Hi Eric,
that happens because you are running in a user namespace. The root
inside of the container is mapped by the kernel to your user id on the
host.
We recently added to podman a new option "--userns keep-id" that does
probably what you are looking for. The same ID inside of the user
namespace is mapped to your UID/GID on the host. Please also drop the
--user from the command if you are using this option.
If you are fine with having ID 0, even though it is not the real root,
an unprivileged user cannot get more privileges than it had originally,
I'd suggest to run your same command without `--user 1001`.
Regards,
Giuseppe
Eric Gustavsson <egustavs(a)redhat.com> writes:
> Hi all,
>
> I got a bit on an issue trying to spin up a container with a volume mounted to the
container's /data directory.
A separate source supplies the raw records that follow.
Lemma count_app (a b : string) :
  (count_digits (a ++ b) <= count_digits a + count_digits b)%nat.
Proof.
  induction a as [| c r IH]; simpl; [lia |].
  destruct (Ascii.eqb c "e"); [lia |]. destruct (is_digit c); lia.
Qed.

Lemma count_before_exponent (a b : string) :
  (count_digits (a ++ String "e" b) <= count_digits a)%nat.
Proof.
  induction a as [| c r IH]; simpl; [lia |].
  destruct (Ascii.eqb c "e"); [lia |]. destruct (is_digit c); lia.
Qed.

Lemma count_with_fraction (ip fp : string) :
  (count_digits (with_fraction ip fp) <= count_digits ip + count_digits fp)%nat.
Proof.
  unfold with_fraction. assert (H := count_strip fp).
  destruct (strip_zeros fp) as [| c r]; [lia |].
  eapply Nat.le_trans; [apply count_app |].
  change (count_digits ("." ++ String c r))
    with (count_digits (String c r)). lia.
Qed.

Lemma length_substring (n m : nat) (s : string) :
  (String.length (substring n m s) <= m)%nat
  /\ (String.length (substring n m s) <= String.length s - n)%nat.
Proof.
  revert n m. induction s as [| c r IH]; intros [| n] [| m]; simpl;
    try lia.
  - destruct (IH 0%nat m). lia.
  - apply IH.
  - apply IH.
Qed.

Lemma strip_leading_zeros (n : nat) (s : string) :
  strip_zeros (zeros n ++ s) = EmptyString
  \/ strip_zeros (zeros n ++ s) = zeros n ++ strip_zeros s.
Proof.
  induction n as [| n IH]; [right; reflexivity |].
  simpl. destruct IH as [-> | ->]; [left; reflexivity |].
  destruct (zeros n ++ strip_zeros s); [left | right]; reflexivity.
Qed.

Lemma sig_leading_zeros (n : nat) (s : string) :
  sig_digits (zeros n ++ s) = sig_digits s.
Proof. induction n as [| n IH]; [reflexivity | exact IH]. Qed.

Lemma count_digits6 (D : Z) : (count_digits (digits6 D) <= 6)%nat.
Proof. apply (count_le_length (digits6 D)). Qed.
(** * SuperImage: the upscaling session, its resource lifecycle and the
      batch orchestrator

    A shallow embedding of

      - [scripts/src/models/real_esrgan.py]  ([MODEL_CONFIGS],
        [RealESRGANUpscaler]),
      - [scripts/src/cli.py]                 ([upscale_command]),
      - [app/src/core/image_processor.py]    ([BatchUpscaleWorker],
        [ImageProcessor]),

    as programs of a state-and-exception monad over a world made of a
    file system and an ordered trace of observable effects.  The
    third-party collaborators (urllib, OpenCV, the RealESRGANer backend,
    torch) are oracles collected in the record [Env]: what they return,
    what they raise and what the backend keeps in its attributes is
    theirs to decide.

    Left out: logging at level info, and the local variables of a call
    ([img], [output], [buffer]), which die with its frame; of
    [del img, output] and [gc.collect()] the trace keeps the
    collection.  A session holds per-call data only through the
    attributes [img] and [output] of its backend. *)

From Stdlib Require Import ZArith QArith Ascii String List Bool Lia.
From Stdlib Require Import DecimalString Floats.
From stdpp Require Import base option list gmap strings.

Open Scope string_scope.
Open Scope list_scope.

(** ** Python strings *)

Module Str.

Definition of_nat (n : nat) : string :=
  NilZero.string_of_uint (Nat.to_uint n).

Definition of_Z (z : Z) : string :=
  NilZero.string_of_int (Z.to_int z).

(** [sep.join(l)] *)
Fixpoint join (sep : string) (l : list string) : string :=
  match l with
  | [] => EmptyString
  | [x] => x
  | x :: rest => x +:+ sep +:+ join sep rest
  end.


(** [s.split(c)] for a one-character separator: never empty. *)
Fixpoint split (c : ascii) (s : string) : list string :=
  match s with
  | EmptyString => [EmptyString]
  | String a s' =>
      if Ascii.eqb a c then EmptyString :: split c s'
      else match split c s' with
           | [] => [String a EmptyString]
           | w :: ws => String a w :: ws
           end
  end.

(** [s.rfind(c)], with [None] for Python's [-1]. *)
Fixpoint rfind (c : ascii) (s : string) : option nat :=
  match s with
  | EmptyString => None
  | String a s' =>
      match rfind c s' with
      | Some i => Some (S i)
      | None => if Ascii.eqb a c then Some 0 else None
      end
  end.

(** [s[:i]] and [s[i:]] for [0 <= i]. *)
Fixpoint take (i : nat) (s : string) : string :=
  match i, s with
  | S i', String a s' => String a (take i' s')
  | _, _ => EmptyString
  end.

Fixpoint drop (i : nat) (s : string) : string :=
  match i, s with
  | S i', String _ s' => drop i' s'
  | _, _ => s
  end.

(** [repr] of a list of plain identifiers, as [str(list(d.keys()))]
    prints it: the keys of the catalog hold no quote or escape. *)
Definition repr_list (l : list string) : string :=
  "[" +:+ join ", " (map (fun s => "'" +:+ s +:+ "'") l) +:+ "]".

End Str.

(** ** pathlib (POSIX flavour)

    A [Path] is what [pathlib.PurePosixPath] keeps of a string: whether
    it is anchored at the root, and its components with empty and ["."]
    components dropped. *)

Record Path := MkPath { absolute : bool; parts : list string }.

Module PathLib.

Definition keep_part (c : string) : bool :=
  negb (String.eqb c EmptyString || String.eqb c ".").

Definition starts_with_slash (s : string) : bool :=
  match s with
  | String a _ => Ascii.eqb a "/"
  | EmptyString => false
  end.

(** [Path(s)] *)
Definition of_string (s : string) : Path :=
  {| absolute := starts_with_slash s;
     parts := List.filter keep_part (Str.split "/" s) |}.

(** [str(p)] *)
Definition str (p : Path) : string :=
  if absolute p then "/" +:+ Str.join "/" (parts p)
  else match parts p with
       | [] => "."
       | _ => Str.join "/" (parts p)
       end.

(** [p / s]: an absolute right operand replaces the left one. *)
Definition joinpath (p : Path) (s : string) : Path :=
  let q := of_string s in
  if absolute q then q
  else {| absolute := absolute p; parts := parts p ++ parts q |}.

(** [p.name] *)
Definition name (p : Path) : string := List.last (parts p) EmptyString.

(** [p.parent] *)
Definition parent (p : Path) : Path :=
  {| absolute := absolute p; parts := List.removelast (parts p) |}.

(** The test [0 < i < len(name) - 1] shared by [suffix] and [stem]. *)
Definition dot_index (nm : string) : option nat :=
  match Str.rfind "." nm with
  | Some i =>
      if (0 <? i)%nat && (S i <? String.length nm)%nat then Some i
      else None
  | None => None
  end.

(** [p.suffix] *)
Definition suffix (p : Path) : string :=
  match dot_index (name p) with
  | Some i => Str.drop i (name p)
  | None => EmptyString
  end.

(** [p.stem] *)
Definition stem (p : Path) : string :=
  match dot_index (name p) with
  | Some i => Str.take i (name p)
  | None => name p
  end.

(** Every prefix of the components, shortest first: the directories
    [mkdir(parents=True)] walks through. *)
Definition ancestors_and_self (p : Path) : list Path :=
  map (fun k => {| absolute := absolute p; parts := List.firstn k (parts p) |})
      (List.seq 1 (List.length (parts p))).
Got a related issue here but I believe I'm just
missing out on something Podman specific
>
https://github.com/dani-garcia/bitwarden_rs/issues/506
>
> When I run this command and mount /bw-data to container's /data the bitwardenrs
image can't write to it.
> podman run -d --user 1001 --name bitwarden -e [ROCKET_PORT=8080,ENABLE_DB_WAL=false]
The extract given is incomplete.